Richard Eastham, a singer-actor who went from starring on Broadway opposite Mary Martin in "South Pacific" to co-starring in the 1950s TV western "Tombstone Territory," has died. He was 89.
Eastham died July 10 of Alzheimer's disease at an assisted-living facility in Pacific Palisades, said his friend Marilyn Rudley.
The character actor also appeared in about 10 films, including Disney's "That Darn Cat!" (1965) and "Toby Tyler" (1960), and was regularly featured on television through 1983.
He was proudest of taking over the male lead in "South Pacific" from the highly regarded Italian opera singer Ezio Pinza, who originated the role on Broadway.
"He was a magnificent singer, and he covered for Pinza in 'South Pacific' when he was 29 years old," said actress Marjorie Lord, a longtime friend who met the actor when the pair performed in "Anniversary Waltz" in San Francisco in 1955.

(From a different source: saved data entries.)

(** A program whose operations are those of a reconciliation of [key], for all
    well-keyed answers. *)
Fixpoint stays `{K8sLib} {A} (key : NamespacedName) (p : Prog A) : Prop :=
  match p with
  | Ret _ => True
  | Do o k => within key o ∧ ∀ resp, wellKeyed o resp → stays key (k resp)
  end.

#[export] Instance confined_preorder `{K8sLib} `{ApiServer W} key : PreOrder (confined (W := W) key).
Proof.
  split.
  - intros w. split; [done| |done|done]. destruct (stored KTrussiumRuntime w key); by constructor.
  - intros w1 w2 w3 [H1 H2 H3 H7] [H4 H5 H6 H8]. split; [|by etransitivity|by auto|by etransitivity].
    intros k key' Hk. by rewrite H4, H1.
Qed.

Section Confinement.
Context `{K8sLaws} {W : Type} `{!ApiServer W} `{!ApiServerLaws W} `{!ApiServerStatus W}.

Lemma confined_same key (w w' : W) : sameObjects w w' → confined key w w'.
Proof.
  intros Hs. split; [intros; apply Hs| | |].
  - rewrite Hs. by destruct (stored KTrussiumRuntime w key); constructor.
  - intros Hf k o ref Hk Ho. rewrite Hs in Ho. by apply Hf.
  - by apply objectsFrom_same.
Qed.

(** A change of one managed object under [key]. *)
Lemma confined_object key k (w w' : W) :
  k ∈ managedKinds → sameExcept k key w w' →
  (∀ o ref, stored k w' key = Some o →
     GetControllerOf (om_OwnerReferences (obj_meta k o)) = Some ref →
     or_APIVersion ref = GroupVersion ∧ or_Kind ref = "TrussiumRuntime" ∧ or_Name ref = key_Name key) →
  (∀ o, stored k w' key = Some o → leftBy key k o) →
  confined key w w'.
Proof.
  intros Hk Hs Hc Hl. split.
  - intros k' key' Hout. apply Hs. rewrite not_elem_of_cons in Hout. intros [= -> ->].
    destruct Hout as [[_ ?]|?]; done.
  - rewrite Hs by (intros [= <-]; revert Hk; by apply (bool_decide_unpack _)).
    by destruct (stored KTrussiumRuntime w key); constructor.
  - intros Hf k' o ref Hk' Ho. destruct (decide (k' = k)) as [->|Hne]; [by apply Hc|].
    rewrite Hs in Ho by congruence. by apply Hf.
  - intros k' o Hk' Ho. destruct (decide (k' = k)) as [->|Hne]; [left; by apply Hl|].
    right. exists o. split; [|done]. by rewrite <-Ho, Hs by congruence.
Qed.

Lemma confined_write key k current mutate (w : W) :
  within key (OpCreateOrUpdate k current mutate) →
  confined key w (handle (OpCreateOrUpdate k current mutate) w).2.
Proof.
  intros (r & <- & Hw). destruct (writeOf_form r k current mutate Hw) as (Hk & _ & assemble & Has).
  destruct (mutate (default current (stored k w (rt_key r)))) as [y|e] eqn:Hy.
  2:{ destruct (start_key r k current mutate w Hw) as [Hkey _]. rewrite <-Hkey in Hy.
      by rewrite (create_or_update_refused k w current mutate e Hy). }
  destruct (write_outcome r k current mutate y w Hw Hy) as [(_ & w' & o & -> & Ho & Hkeep & Hs)|(_ & e & ->)];
    [|done].
  destruct (written_owned r k mutate assemble _ y Has Hy) as (m & -> & [_ Hctl] & _).
  apply (confined_object (rt_key r) k w w'); [done|done| |].
  - intros o' ref Ho' Href. rewrite Ho in Ho'. injection Ho' as <-.
    destruct (keeps_meta k _ _ Hkeep) as (_ & _ & _ & _ & Hown).
    rewrite Hown, (proj1 Has), Hctl in Href. by injection Href as <-.
  - intros o' Ho'. rewrite Ho in Ho'. injection Ho' as <-. by eexists r, current, mutate, _, _.
Qed.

From 1957 to 1959, Eastham introduced and narrated "Tombstone Territory" on ABC and portrayed Harris Claibourne, editor of the Epitaph in Tombstone, Ariz., "the town too tough to die."
He considered the adventure series a "sagebrush opera" and said he was always called on for singing roles in the East, but "here, it's always the dramatic."
Dickinson Swift Eastham was born June 22, 1916, in Opelousas, La. While a student at Washington University, he sang with the St. Louis Grand Opera. During World War II, he spent four years in the Army and for part of that time was stationed in Paris. After his return, he studied acting at the American Theatre Wing in New York City.
Ethel Merman became a close friend after Eastham appeared on Broadway with her in "Call Me Madam" in the early 1950s and in his first film, "There's No Business Like Show Business" (1954), Lord said.
He made his television debut on CBS in "The Ed Sullivan Show" in 1949 and was featured as Gen. Phil Blankenship in "Wonder Woman", which aired on ABC and CBS from 1976 to 1979. In his last TV role, he appeared as Dr. Howell in 1982 and 1983 on CBS' "Falcon Crest."
After moving to Los Angeles in 1958, he and his wife, Betty Jean, bought a home off Doheny Drive, which they lived in until her death in 2002. They had been married 60 years.
At his wife's urging, he gave up singing to concentrate on acting.
"His voice could break your heart," Lord said. "If I had been married to him, he would have never dropped it."